ERROR 000732: Input Features: Dataset C:\Users\dmorri28\Documents\ArcGIS\Projects\MyProject\CC-SQL2k16-ERC-SDE.sde\ROW_Habitat.SDE.USA_Bee_Occurrence does not exist or is not supported
Failed to execute (MakeFeatureLayer).
Iteration: 18
Iteration: 19This is a windows system running ArcGIS Pro 3.4.0 under a Named User License that is authorized to work offline.
Is this related?
Parallel Processing Factor (Environment setting)—ArcGIS Pro | Documentation
under usage notes and the sql reference
Good point - I hadn't seen that but we are running "Microsoft SQL Server Enterprise" and it looks like the documented restriction only applies to "SQL Server Express". In addition I set the arcpy.env.parallelProcessingFactor value to "0" in the worker processes since I don't want both my code and the ESRI tools trying to spread the workload across multiple processors.
I have had absolutely no luck getting any arcypy passthrough functions to work with multiprocessing. Its always the "The Product License has not been initialized." RuntimeError too.
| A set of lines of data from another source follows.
(* ===== verification/Sources.v ===== *)
(** * Sources: the registry of the four transports (pkg/source)

    What the init functions register, building a source by its name, and what of a
    validated specification arrives in the source it builds. *)
From Stdlib Require Import Ascii String.
From stdpp Require Import strings sorting.
From S2P Require Import Prelude GoBase GoStrings GoText Event Source.
From S2P Require SourceMemory SourceFile SourceZMQ SourceNATS Config ConfigFacts Spec Event.

Inductive source :=
  | SMemory (m : SourceMemory.MemorySource)
  | SFile (f : SourceFile.FileSource)
  | SZMQ (z : SourceZMQ.ZMQSource)
  | SNATS (n : SourceNATS.NATSSource).

Definition Name (s : source) : string :=
  match s with SMemory _ => "memory" | SFile _ => "file" | SZMQ _ => "zmq" | SNATS _ => "nats" end.

Section sources.
Context {U : UnicodePrint}.

Definition built {A} (wrap : A → source) (r : error + A) : error + source :=
  match r with inl e => inl e | inr a => inr (wrap a) end.

(** The init functions, in the order of the files; [now] seeds the jitter of the zmq source. *)
Definition registry (now : Z) : option (gmap string (Config → error + source)) :=
  r ← Register "file" (λ cfg, built SFile (SourceFile.newFile cfg)) ∅;
  r ← Register "memory" (λ cfg, built SMemory (SourceMemory.newMemory cfg)) r;
  r ← Register "nats" (λ cfg, built SNATS (SourceNATS.newNATS cfg)) r;
  Register "zmq" (λ cfg, built SZMQ (SourceZMQ.newZMQ now cfg)) r.

(** No init function panics, and the names are those validation knows. *)
Lemma registry_complete now : ∃ r, registry now = Some r ∧ Registered r = Config.source_Registered.
Proof. by eexists. Qed.

(** ** From a specification to its source *)

Section arrival.
Context {T0 : UnicodeTables} {O : MapOrder} {E : Projection.TemplateEngine}.

(** The configuration a check hands to its source. *)
Definition source_config (s : Spec.Spec) (payload : Z) : Config := mkConfig (Config.SourceSettings s) payload 0.

Lemma Setting_given cfg key def v : Settings cfg !! key = Some v → v ≠ "" → Setting cfg key def = v.
Proof. intros Hk Hv. unfold Setting. rewrite Hk. by rewrite bool_decide_false. Qed.

Lemma SettingList_join cfg key l : l ≠ [] → Forall ConfigFacts.plain_item l →
  Settings cfg !! key = Some (strings_Join l ",") → SettingList cfg key = l.
Proof.
  intros Hne Hp Hk.
  assert (strings_Join l "," ≠ "") as Hj by (apply ConfigFacts.Join_empty; [done|by eapply Forall_impl; [exact Hp|intros a (_ & ? & _)]]).
  unfold SettingList. rewrite (Setting_given _ _ _ _ Hk Hj), bool_decide_false by done.
  rewrite ConfigFacts.Split_Join; [|done|by eapply Forall_impl; [exact Hp|intros a [? _]]].
  clear Hne Hk Hj. induction Hp as [|a l (H1 & H2 & H3) Hl IH]; [done|]. rewrite fmap_cons, H3. rewrite filter_cons_True by done. by rewrite IH.
Qed.

Lemma SettingBool_given cfg key def b : Settings cfg !! key = Some (Config.FormatBool b) → SettingBool cfg key def = inr b.
Proof. intros Hk. unfold SettingBool. rewrite (Setting_given _ _ _ _ Hk) by (by destruct b). by destruct b. Qed.

(** What the registry builds under a name. *)
Lemma registry_builds now r cfg : registry now = Some r →
  New r "file" cfg = built SFile (SourceFile.newFile (applyDefaults cfg))
  ∧ New r "memory" cfg = built SMemory (SourceMemory.newMemory (applyDefaults cfg))
  ∧ New r "nats" cfg = built SNATS (SourceNATS.newNATS (applyDefaults cfg))
  ∧ New r "zmq" cfg = built SZMQ (SourceZMQ.newZMQ now (applyDefaults cfg)).
Proof. intros Hr. injection Hr as <-. by split_and!. Qed.

Lemma validated_nats s n : Config.Spec_Validate s = None → Spec.Source_Type (Spec.Spec_Source s) = "nats" →
  Spec.Source_NATS (Spec.Spec_Source s) = Some n →
  Spec.NATS_URL n ≠ "" ∧ Spec.NATS_Subjects n ≠ [] ∧ Spec.NATS_QueueGroup n = "".
Proof.
  intros (Hsrc & _)%ConfigFacts.Validate_parts Ht Hn. unfold Config.validateSource in Hsrc. rewrite Ht in Hsrc.
  destruct (negb (Config.contains _ _)); [done|]. rewrite bool_decide_false, bool_decide_true in Hsrc by done.
  unfold Config.validateNATS in Hsrc. rewrite Hn in Hsrc. case_bool_decide; [done|]. ConfigFacts.validated Hsrc.
  destruct Hsrc as (Hs & Hq). apply negb_false_iff, bool_decide_eq_true in Hq. apply bool_decide_eq_false in Hs. done.
Qed.

Lemma validated_file s f : Config.Spec_Validate s = None → Spec.Source_Type (Spec.Spec_Source s) = "file" →
  Spec.Source_File (Spec.Spec_Source s) = Some f →
  Spec.File_Path f ≠ "" ∧ (Spec.File_Loop f = true → Spec.File_Path f ≠ "-")
  ∧ (Spec.File_Speed f ∈ [Config.SpeedRealtime; Config.SpeedFast; ""]
     ∨ ∃ rate, strconv_ParseFloat (Spec.File_Speed f) = Some rate ∧ SpecFloat.SFleb rate (SpecFloat.S754_zero false) = false).
Proof.
  intros (Hsrc & _)%ConfigFacts.Validate_parts Ht Hf. unfold Config.validateSource in Hsrc. rewrite Ht in Hsrc.
  destruct (negb (Config.contains _ _)); [done|]. rewrite !bool_decide_false, bool_decide_true in Hsrc by done.
  unfold Config.validateFile in Hsrc. rewrite Hf in Hsrc. case_bool_decide; [done|]. ConfigFacts.validated Hsrc.
  destruct Hsrc as (Hs & Hl). split_and!; [done|intros Hloop Hp; by rewrite Hloop, Hp in Hl|].
  apply andb_false_iff in Hs as [Hs|Hs]; [left; by apply negb_false_iff, bool_decide_eq_true in Hs|right].
  destruct (strconv_ParseFloat _) as [rate|]; [by exists rate|done].
Qed.

(** A speed that validates is parsed. *)
Lemma parseSpeed_validated raw : raw ≠ Config.SpeedAsFastAsPossible →
  raw ∈ [Config.SpeedRealtime; Config.SpeedFast; ""]
  ∨ (∃ rate, strconv_ParseFloat raw = Some rate ∧ SpecFloat.SFleb rate (SpecFloat.S754_zero false) = false) →
  ∃ rate, SourceFile.parseSpeed (Config.fileSpeed raw) = inr rate
    ∧ (raw = Config.SpeedRealtime → rate = GoFloat.float_of_Z 1)
    ∧ (raw ∈ [Config.SpeedFast; ""] → rate = SpecFloat.S754_zero false)
    ∧ (raw ∉ [Config.SpeedRealtime; Config.SpeedFast; ""] → strconv_ParseFloat raw = Some rate).
Proof.
  intros Hs H. destruct (decide (raw ∈ [Config.SpeedRealtime; Config.SpeedFast; ""])) as [Hin|Hnin].
  - repeat (apply elem_of_cons in Hin as [->|Hin]); [| | |by apply elem_of_nil in Hin]; eexists; (split; [reflexivity|]);
      (split_and!; [done|intros Hin; try done|intros Hnin; exfalso; apply Hnin; set_solver]).
    exfalso. repeat (apply elem_of_cons in Hin as [Heq|Hin]; [done|]). by apply elem_of_nil in Hin.
  - destruct H as [H|(rate & Hp & Hle)]; [done|]. exists rate.
    assert (raw ≠ Config.SpeedFast ∧ raw ≠ "" ∧ raw ≠ Config.SpeedRealtime) as (N1 & N2 & N3) by (split_and!; intros ->; apply Hnin; set_solver).
    unfold Config.fileSpeed. rewrite !bool_decide_false by done. cbn [orb]. unfold SourceFile.parseSpeed.
    rewrite !bool_decide_false by done. cbn [orb]. rewrite Hp, Hle. split_and!; [done|done| |done].
    intros Hin. exfalso. apply Hnin. set_solver.
Qed.

(** the nats source of a validated specification is built: it listens to the subjects the specification
    names, in order, at its URL, in no queue group; for subjects that survive a comma-separated list and
    a URL that is not blank. *)
Theorem nats_source_arrives now r s n payload :
  registry now = Some r → Config.Spec_Validate s = None → Spec.Source_Type (Spec.Spec_Source s) = "nats" →
  Spec.Source_NATS (Spec.Spec_Source s) = Some n → TrimSpace (Spec.NATS_URL n) ≠ "" →
  Forall ConfigFacts.plain_item (Spec.NATS_Subjects n) → 0 < payload →
  New r "nats" (source_config s payload)
  = inr (SNATS (SourceNATS.mkNATS (Spec.NATS_URL n) (Spec.NATS_Subjects n) payload)).
Proof.
  intros Hreg Hv Ht Hn Hu Hp Hpay. destruct (validated_nats s n Hv Ht Hn) as (H1 & H2 & H3).
  destruct (registry_builds now r (source_config s payload) Hreg) as (_ & _ & -> & _).
  set (cfg := applyDefaults (source_config s payload)).
  assert (Settings cfg = Config.settings [("url", Spec.NATS_URL n); ("subjects", strings_Join (Spec.NATS_Subjects n) ",");
            ("queueGroup", Spec.NATS_QueueGroup n)]) as Hc.
  { subst cfg. unfold source_config. cbn [applyDefaults Settings]. unfold Config.SourceSettings. by rewrite Ht, Hn. }
  assert (MaxPayloadBytes cfg = payload) as Hmp by (subst cfg; cbn; by destruct (Z.leb_spec payload 0); [lia|]).
  clearbody cfg. unfold SourceNATS.newNATS.
  rewrite (Setting_given cfg "url" "" (Spec.NATS_URL n)) by (done || (rewrite Hc; ConfigFacts.find_setting)).
  rewrite (SettingList_join cfg "subjects" (Spec.NATS_Subjects n)) by (done || (rewrite Hc; ConfigFacts.find_setting)).
  assert (Setting cfg "queueGroup" "" = "") as ->.
  { unfold Setting. rewrite Hc. rewrite H3. by vm_compute. }
  unfold SourceNATS.NewNATS, SourceNATS.validateQueueGroup. rewrite bool_decide_true by done. rewrite !bool_decide_false by done.
  cbn. by rewrite Hmp.
Qed.

(** the replay of a validated specification is built: it reads the path the specification names, at
    its speed (the original timing, a multiplier that parses, or as fast as it goes) and looping as it
    says. *)
Theorem file_source_arrives now r s f payload :
  registry now = Some r → Config.Spec_Validate s = None → Spec.Source_Type (Spec.Spec_Source s) = "file" →
  Spec.Source_File (Spec.Spec_Source s) = Some f → 0 < payload →
  ∃ rate, New r "file" (source_config s payload)
          = inr (SFile (SourceFile.mkFile (Spec.File_Path f) rate (Spec.File_Loop f) payload))
    ∧ (Spec.File_Speed f = Config.SpeedRealtime → rate = GoFloat.float_of_Z 1)
    ∧ (Spec.File_Speed f ∈ [Config.SpeedFast; ""] → rate = SpecFloat.S754_zero false)
    ∧ (Spec.File_Speed f ∉ [Config.SpeedRealtime; Config.SpeedFast; ""] → strconv_ParseFloat (Spec.File_Speed f) = Some rate).
Proof.
  intros Hreg Hv Ht Hf Hpay. destruct (validated_file s f Hv Ht Hf) as (H1 & H2 & H3).
  assert (Spec.File_Speed f ≠ Config.SpeedAsFastAsPossible) as Hs.
  { intros E1. rewrite E1 in H3. destruct H3 as [Hin|(rate & Hp & _)]; [|by vm_compute in Hp].
    repeat (apply elem_of_cons in Hin as [Heq|Hin]; [done|]). by apply elem_of_nil in Hin. }
  destruct (registry_builds now r (source_config s payload) Hreg) as (-> & _).
  set (cfg := applyDefaults (source_config s payload)).
  assert (Settings cfg = Config.settings [("path", Spec.File_Path f); ("speed", Config.fileSpeed (Spec.File_Speed f));
            ("loop", Config.FormatBool (Spec.File_Loop f))]) as Hc.
  { subst cfg. unfold source_config. cbn [applyDefaults Settings]. unfold Config.SourceSettings. by rewrite Ht, Hf. }
  assert (MaxPayloadBytes cfg = payload) as Hmp by (subst cfg; cbn; by destruct (Z.leb_spec payload 0); [lia|]).
  clearbody cfg. unfold SourceFile.newFile.
  rewrite (SettingBool_given cfg "loop" false (Spec.File_Loop f)) by (rewrite Hc; ConfigFacts.find_setting). cbn [mbind sum_bind].
  assert (Config.fileSpeed (Spec.File_Speed f) ≠ "") as Hne.
  { unfold Config.fileSpeed. destruct (bool_decide (_ = Config.SpeedFast)); [done|]. by case_bool_decide. }
  rewrite (Setting_given cfg "speed" _ (Config.fileSpeed (Spec.File_Speed f))) by (done || (rewrite Hc; ConfigFacts.find_setting)).
  rewrite (Setting_given cfg "path" "" (Spec.File_Path f)) by (done || (rewrite Hc; ConfigFacts.find_setting)).
  assert (∀ rate, SourceFile.NewFile (Spec.File_Path f) [SourceFile.WithSpeed rate; SourceFile.WithLoop (Spec.File_Loop f)]
            = inr (SourceFile.mkFile (Spec.File_Path f) rate (Spec.File_Loop f) defaultMaxPayloadBytes)) as Hnew.
  { intros rate. unfold SourceFile.NewFile. rewrite bool_decide_false by done. cbn.
    destruct (Spec.File_Loop f); [|done]. by rewrite bool_decide_false by auto. }
  destruct (parseSpeed_validated (Spec.File_Speed f) Hs H3) as (rate & Hrate & Hspec). rewrite Hrate. cbn [mbind sum_bind].
  rewrite Hnew. cbn [mbind sum_bind SourceFile.path SourceFile.speed SourceFile.loop built]. rewrite Hmp. by exists rate.
Qed.
End arrival.
End sources.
No matter what license format I use. I'm hoping that the upgrade to 3.14 soon will solve that with multiple interpreters being allowed in a single process, because I'm thinking it's something about how Python forks into a new process that's not compatible with their license check.
I have been able to get Cursors to work and I have also directly modified CIM elements with multiprocessing, but the global arc_object that's initialized on arcpy import seems to lock out multiprocessing code for now.
I might try messing with sharing arcpy as a global state for the processes. Possibly maintain a lock on the gp object that's created in arcpy initialization, or just store the globals() of the first run in a cache and pass that as context to the Pool executor.
Either way, making it work isn't simple and the stack trace is brick walked as soon as it hits the cpython API calls.